● **Task statement**
The listing below holds a line with "when the fuel is spent." and a line with "property that names". Reproduce those two lines exactly, plus everything between them.
[Start of Attachment]
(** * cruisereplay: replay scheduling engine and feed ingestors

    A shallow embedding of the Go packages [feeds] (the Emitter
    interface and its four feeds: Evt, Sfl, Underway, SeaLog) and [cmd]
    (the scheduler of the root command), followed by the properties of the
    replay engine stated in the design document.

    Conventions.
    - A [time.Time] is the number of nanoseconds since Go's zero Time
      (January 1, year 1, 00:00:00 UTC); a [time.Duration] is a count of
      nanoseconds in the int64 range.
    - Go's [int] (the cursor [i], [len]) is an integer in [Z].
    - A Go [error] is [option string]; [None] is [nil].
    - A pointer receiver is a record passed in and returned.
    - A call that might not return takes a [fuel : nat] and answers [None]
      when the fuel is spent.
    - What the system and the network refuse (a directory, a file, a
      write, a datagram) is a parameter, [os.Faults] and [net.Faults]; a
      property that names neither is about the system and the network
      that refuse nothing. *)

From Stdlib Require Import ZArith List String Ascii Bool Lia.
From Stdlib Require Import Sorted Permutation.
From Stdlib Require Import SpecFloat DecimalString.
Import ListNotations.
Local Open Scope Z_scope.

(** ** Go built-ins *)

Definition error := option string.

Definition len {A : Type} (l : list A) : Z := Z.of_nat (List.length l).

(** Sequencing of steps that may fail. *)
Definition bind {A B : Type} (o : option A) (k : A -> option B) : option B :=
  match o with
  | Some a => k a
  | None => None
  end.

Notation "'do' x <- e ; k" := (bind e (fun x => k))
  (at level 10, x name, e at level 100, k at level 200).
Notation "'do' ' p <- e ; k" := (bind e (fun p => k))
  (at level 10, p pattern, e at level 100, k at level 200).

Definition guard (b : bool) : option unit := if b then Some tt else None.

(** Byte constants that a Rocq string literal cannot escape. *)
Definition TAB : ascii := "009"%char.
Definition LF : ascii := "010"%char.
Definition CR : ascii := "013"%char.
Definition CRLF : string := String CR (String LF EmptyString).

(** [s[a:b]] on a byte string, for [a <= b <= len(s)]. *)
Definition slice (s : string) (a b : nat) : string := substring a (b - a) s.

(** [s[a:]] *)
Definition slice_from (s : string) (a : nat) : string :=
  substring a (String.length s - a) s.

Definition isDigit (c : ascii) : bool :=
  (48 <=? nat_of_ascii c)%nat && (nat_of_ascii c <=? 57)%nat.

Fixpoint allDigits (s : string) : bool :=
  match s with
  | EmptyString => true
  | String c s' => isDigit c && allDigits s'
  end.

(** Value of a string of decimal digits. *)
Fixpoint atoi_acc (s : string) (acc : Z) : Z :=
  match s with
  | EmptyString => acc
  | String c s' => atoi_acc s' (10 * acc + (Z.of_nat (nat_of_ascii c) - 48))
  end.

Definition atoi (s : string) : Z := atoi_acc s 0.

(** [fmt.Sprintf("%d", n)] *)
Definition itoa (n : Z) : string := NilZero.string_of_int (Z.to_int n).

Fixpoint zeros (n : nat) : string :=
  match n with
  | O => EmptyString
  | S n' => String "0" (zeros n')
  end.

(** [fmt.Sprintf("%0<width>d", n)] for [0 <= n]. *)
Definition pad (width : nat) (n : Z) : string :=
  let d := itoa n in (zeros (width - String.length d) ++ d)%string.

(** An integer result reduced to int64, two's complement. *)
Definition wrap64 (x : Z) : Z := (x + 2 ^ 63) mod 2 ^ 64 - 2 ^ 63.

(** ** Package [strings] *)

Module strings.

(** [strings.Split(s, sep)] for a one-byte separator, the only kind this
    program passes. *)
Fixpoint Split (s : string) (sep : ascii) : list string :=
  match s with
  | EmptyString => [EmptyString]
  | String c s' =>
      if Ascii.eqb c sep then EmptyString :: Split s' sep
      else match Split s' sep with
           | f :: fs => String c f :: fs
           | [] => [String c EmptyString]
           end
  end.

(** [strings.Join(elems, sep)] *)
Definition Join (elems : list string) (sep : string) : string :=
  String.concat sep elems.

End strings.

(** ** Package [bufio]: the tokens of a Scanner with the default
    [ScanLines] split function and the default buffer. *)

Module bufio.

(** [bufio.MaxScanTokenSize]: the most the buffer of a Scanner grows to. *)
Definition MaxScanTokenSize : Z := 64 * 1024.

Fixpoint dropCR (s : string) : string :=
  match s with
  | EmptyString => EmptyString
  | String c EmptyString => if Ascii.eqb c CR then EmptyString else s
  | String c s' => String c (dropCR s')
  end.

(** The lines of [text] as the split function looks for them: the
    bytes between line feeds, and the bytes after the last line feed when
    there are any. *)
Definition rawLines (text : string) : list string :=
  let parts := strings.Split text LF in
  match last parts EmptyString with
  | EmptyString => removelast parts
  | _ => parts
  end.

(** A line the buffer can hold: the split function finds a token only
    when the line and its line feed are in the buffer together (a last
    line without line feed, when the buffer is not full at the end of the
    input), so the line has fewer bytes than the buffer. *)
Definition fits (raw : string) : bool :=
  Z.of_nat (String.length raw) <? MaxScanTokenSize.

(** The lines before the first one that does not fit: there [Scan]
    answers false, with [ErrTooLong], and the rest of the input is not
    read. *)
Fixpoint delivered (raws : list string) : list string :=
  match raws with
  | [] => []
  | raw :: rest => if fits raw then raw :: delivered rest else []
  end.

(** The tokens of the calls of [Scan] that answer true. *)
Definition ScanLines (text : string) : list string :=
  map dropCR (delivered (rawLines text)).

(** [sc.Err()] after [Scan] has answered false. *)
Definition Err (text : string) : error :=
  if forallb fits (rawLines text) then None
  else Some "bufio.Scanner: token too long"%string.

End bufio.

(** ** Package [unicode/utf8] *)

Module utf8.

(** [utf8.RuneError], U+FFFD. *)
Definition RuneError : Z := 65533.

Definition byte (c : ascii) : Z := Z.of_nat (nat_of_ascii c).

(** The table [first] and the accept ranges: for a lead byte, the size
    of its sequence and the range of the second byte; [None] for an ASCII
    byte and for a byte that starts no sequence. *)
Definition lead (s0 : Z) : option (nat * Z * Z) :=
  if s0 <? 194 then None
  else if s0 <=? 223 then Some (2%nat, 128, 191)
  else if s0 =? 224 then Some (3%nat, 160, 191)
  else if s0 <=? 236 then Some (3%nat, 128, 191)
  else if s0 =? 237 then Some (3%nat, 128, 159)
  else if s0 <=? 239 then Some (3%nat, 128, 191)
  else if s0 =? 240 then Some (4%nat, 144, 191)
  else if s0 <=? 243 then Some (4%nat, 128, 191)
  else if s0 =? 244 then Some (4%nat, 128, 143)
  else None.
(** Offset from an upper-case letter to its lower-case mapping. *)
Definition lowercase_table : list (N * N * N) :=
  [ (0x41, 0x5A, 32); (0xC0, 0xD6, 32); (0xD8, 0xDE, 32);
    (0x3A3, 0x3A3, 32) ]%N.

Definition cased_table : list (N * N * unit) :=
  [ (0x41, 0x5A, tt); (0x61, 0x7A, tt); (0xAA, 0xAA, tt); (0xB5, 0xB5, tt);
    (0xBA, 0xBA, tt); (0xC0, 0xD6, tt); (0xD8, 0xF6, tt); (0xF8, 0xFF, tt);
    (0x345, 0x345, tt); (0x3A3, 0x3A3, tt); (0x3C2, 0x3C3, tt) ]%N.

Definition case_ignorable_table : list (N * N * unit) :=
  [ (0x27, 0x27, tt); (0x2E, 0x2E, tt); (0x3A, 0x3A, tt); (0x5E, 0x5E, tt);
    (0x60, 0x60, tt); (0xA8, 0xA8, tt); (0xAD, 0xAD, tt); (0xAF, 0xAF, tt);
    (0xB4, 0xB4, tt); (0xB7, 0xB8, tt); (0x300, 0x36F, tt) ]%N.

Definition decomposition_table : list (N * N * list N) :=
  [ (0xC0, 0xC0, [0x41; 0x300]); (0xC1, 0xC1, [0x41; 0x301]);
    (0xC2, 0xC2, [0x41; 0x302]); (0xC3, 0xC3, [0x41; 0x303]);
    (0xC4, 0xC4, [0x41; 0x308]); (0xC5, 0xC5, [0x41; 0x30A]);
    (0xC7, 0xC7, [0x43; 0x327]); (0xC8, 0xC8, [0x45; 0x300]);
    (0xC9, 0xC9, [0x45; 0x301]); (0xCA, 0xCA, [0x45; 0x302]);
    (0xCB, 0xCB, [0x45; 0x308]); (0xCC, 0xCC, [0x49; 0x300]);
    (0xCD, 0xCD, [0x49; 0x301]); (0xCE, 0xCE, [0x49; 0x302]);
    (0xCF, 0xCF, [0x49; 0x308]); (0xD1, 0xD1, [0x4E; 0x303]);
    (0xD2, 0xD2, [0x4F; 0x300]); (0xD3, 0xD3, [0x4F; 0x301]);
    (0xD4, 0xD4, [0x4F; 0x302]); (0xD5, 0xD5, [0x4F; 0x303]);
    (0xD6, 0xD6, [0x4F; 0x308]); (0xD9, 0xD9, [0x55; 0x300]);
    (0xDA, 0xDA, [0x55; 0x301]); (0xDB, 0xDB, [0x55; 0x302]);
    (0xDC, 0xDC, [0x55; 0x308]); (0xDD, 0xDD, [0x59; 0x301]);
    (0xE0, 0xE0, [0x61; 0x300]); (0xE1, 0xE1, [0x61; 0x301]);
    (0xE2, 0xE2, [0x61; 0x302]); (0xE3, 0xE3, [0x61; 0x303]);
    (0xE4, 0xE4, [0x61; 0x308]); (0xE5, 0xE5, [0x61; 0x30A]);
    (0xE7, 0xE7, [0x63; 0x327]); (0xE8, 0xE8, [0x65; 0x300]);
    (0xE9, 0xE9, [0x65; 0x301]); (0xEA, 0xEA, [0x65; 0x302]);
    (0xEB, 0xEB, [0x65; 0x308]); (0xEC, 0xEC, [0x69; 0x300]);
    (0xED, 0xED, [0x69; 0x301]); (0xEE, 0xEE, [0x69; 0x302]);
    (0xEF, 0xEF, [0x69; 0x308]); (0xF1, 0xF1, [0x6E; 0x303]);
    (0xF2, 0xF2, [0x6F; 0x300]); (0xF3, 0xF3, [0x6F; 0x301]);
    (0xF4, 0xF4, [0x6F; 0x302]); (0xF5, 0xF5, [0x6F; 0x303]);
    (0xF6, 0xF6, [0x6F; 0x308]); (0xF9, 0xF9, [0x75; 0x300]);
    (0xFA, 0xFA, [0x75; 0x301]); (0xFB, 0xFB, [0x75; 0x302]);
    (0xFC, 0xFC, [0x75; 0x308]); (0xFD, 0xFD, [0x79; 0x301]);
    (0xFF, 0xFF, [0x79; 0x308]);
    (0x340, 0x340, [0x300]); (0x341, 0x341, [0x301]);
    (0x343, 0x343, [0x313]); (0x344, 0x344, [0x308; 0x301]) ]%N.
[End of Attachment]
● **Final answer**
      when the fuel is spent.
    - What the system and the network refuse (a directory, a file, a
      write, a datagram) is a parameter, [os.Faults] and [net.Faults]; a
      property that names neither is about the system and the network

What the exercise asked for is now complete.